%%
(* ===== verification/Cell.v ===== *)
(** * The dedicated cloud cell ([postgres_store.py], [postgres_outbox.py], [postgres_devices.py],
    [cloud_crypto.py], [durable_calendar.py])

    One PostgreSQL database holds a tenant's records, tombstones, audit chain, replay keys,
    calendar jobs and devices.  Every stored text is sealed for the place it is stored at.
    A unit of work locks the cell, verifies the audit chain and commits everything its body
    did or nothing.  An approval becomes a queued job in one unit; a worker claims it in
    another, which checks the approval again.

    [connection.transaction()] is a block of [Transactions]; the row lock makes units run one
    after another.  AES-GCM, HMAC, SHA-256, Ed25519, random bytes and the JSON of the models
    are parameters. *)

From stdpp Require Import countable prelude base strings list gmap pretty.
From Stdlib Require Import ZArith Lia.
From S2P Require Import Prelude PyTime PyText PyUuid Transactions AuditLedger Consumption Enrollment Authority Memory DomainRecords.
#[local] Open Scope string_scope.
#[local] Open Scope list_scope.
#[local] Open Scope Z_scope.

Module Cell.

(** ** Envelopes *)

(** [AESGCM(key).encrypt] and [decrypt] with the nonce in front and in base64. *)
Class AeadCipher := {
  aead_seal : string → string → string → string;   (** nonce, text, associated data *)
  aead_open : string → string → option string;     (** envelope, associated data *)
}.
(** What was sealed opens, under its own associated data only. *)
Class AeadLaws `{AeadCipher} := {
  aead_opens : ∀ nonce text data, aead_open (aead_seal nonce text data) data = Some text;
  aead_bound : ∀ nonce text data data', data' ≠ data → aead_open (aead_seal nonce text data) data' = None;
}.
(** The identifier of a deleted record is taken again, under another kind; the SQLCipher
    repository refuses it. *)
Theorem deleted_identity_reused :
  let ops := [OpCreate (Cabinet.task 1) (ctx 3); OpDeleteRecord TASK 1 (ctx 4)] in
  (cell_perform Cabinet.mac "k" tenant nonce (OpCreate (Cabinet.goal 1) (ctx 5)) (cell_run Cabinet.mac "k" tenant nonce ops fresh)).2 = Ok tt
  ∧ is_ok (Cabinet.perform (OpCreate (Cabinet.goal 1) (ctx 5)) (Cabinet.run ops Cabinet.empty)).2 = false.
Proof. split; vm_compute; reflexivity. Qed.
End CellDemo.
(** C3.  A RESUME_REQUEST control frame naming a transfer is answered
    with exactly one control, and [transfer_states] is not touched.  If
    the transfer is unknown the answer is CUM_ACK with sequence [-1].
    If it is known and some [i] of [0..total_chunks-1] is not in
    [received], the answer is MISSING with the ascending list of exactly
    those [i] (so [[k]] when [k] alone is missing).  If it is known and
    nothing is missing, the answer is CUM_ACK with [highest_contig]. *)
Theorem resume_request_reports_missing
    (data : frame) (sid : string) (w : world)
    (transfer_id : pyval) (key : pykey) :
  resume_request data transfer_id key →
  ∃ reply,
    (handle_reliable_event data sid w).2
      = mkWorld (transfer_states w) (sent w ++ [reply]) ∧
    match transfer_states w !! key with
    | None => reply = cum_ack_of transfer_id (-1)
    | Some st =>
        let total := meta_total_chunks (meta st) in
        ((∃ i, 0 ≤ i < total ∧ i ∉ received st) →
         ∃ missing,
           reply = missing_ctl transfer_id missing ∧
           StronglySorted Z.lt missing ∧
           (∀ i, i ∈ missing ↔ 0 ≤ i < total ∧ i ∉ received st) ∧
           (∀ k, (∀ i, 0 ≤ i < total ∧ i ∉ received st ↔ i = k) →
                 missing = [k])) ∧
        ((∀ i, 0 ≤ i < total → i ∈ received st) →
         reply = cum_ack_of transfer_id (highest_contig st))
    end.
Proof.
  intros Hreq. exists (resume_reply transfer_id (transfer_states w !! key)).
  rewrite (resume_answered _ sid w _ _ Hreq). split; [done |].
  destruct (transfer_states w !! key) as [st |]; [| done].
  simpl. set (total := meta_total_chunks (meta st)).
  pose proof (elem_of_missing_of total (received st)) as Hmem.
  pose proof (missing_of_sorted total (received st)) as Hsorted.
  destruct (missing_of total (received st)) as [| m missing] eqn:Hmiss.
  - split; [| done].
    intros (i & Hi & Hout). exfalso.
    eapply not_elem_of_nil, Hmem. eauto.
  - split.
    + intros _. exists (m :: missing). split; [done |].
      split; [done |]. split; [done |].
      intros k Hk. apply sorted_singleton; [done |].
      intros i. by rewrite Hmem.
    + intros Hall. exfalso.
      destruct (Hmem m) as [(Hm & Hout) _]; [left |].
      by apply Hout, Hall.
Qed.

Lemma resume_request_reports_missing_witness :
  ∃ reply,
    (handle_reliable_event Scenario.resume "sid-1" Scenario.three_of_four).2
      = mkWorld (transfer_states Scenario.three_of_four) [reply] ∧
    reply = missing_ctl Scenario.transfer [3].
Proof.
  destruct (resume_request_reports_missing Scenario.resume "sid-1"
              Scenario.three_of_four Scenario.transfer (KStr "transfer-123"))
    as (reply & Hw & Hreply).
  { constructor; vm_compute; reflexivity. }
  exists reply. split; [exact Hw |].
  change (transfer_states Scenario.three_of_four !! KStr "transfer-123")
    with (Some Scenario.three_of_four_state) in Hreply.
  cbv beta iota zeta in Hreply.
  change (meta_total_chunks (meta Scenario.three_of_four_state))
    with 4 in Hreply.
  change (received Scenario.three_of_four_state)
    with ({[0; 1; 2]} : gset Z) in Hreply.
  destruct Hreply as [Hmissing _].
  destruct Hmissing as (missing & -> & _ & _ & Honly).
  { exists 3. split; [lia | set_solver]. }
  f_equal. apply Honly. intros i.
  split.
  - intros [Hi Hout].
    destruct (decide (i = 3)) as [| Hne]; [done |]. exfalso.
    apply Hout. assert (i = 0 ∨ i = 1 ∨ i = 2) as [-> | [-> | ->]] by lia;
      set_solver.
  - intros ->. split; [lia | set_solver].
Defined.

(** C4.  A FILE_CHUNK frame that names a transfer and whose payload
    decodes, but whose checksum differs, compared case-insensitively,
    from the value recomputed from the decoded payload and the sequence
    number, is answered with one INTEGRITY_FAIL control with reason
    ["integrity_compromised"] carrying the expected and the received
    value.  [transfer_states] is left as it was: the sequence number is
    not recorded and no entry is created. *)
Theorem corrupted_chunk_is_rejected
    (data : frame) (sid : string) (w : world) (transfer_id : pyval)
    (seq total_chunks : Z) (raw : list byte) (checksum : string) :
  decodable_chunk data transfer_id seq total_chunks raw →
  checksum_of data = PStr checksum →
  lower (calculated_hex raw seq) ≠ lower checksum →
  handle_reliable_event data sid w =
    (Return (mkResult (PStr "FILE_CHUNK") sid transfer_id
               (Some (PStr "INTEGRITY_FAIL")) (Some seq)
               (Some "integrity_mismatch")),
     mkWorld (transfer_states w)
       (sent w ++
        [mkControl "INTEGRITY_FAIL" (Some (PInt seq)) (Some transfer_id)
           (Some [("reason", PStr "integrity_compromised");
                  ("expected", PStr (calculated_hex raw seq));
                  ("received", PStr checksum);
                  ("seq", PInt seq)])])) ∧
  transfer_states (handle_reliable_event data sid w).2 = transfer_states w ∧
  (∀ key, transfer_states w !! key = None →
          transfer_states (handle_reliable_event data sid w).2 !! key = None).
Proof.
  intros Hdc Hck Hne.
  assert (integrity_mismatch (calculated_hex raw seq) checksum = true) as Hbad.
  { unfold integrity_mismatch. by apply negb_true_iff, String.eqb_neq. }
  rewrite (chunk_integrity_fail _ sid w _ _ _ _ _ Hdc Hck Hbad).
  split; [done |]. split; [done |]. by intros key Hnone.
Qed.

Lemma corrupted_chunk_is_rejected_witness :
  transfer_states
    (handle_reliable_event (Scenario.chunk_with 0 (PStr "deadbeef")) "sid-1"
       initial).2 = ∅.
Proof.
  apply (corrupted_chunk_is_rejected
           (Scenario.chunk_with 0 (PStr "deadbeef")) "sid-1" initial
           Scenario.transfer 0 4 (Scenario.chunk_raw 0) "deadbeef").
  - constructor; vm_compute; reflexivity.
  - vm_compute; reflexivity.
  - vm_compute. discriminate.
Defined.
%%
### TO DO:
Only a number is asked for here: the count of lines in the records that hold "Hmissing".

### EXERCISE ANSWER:
2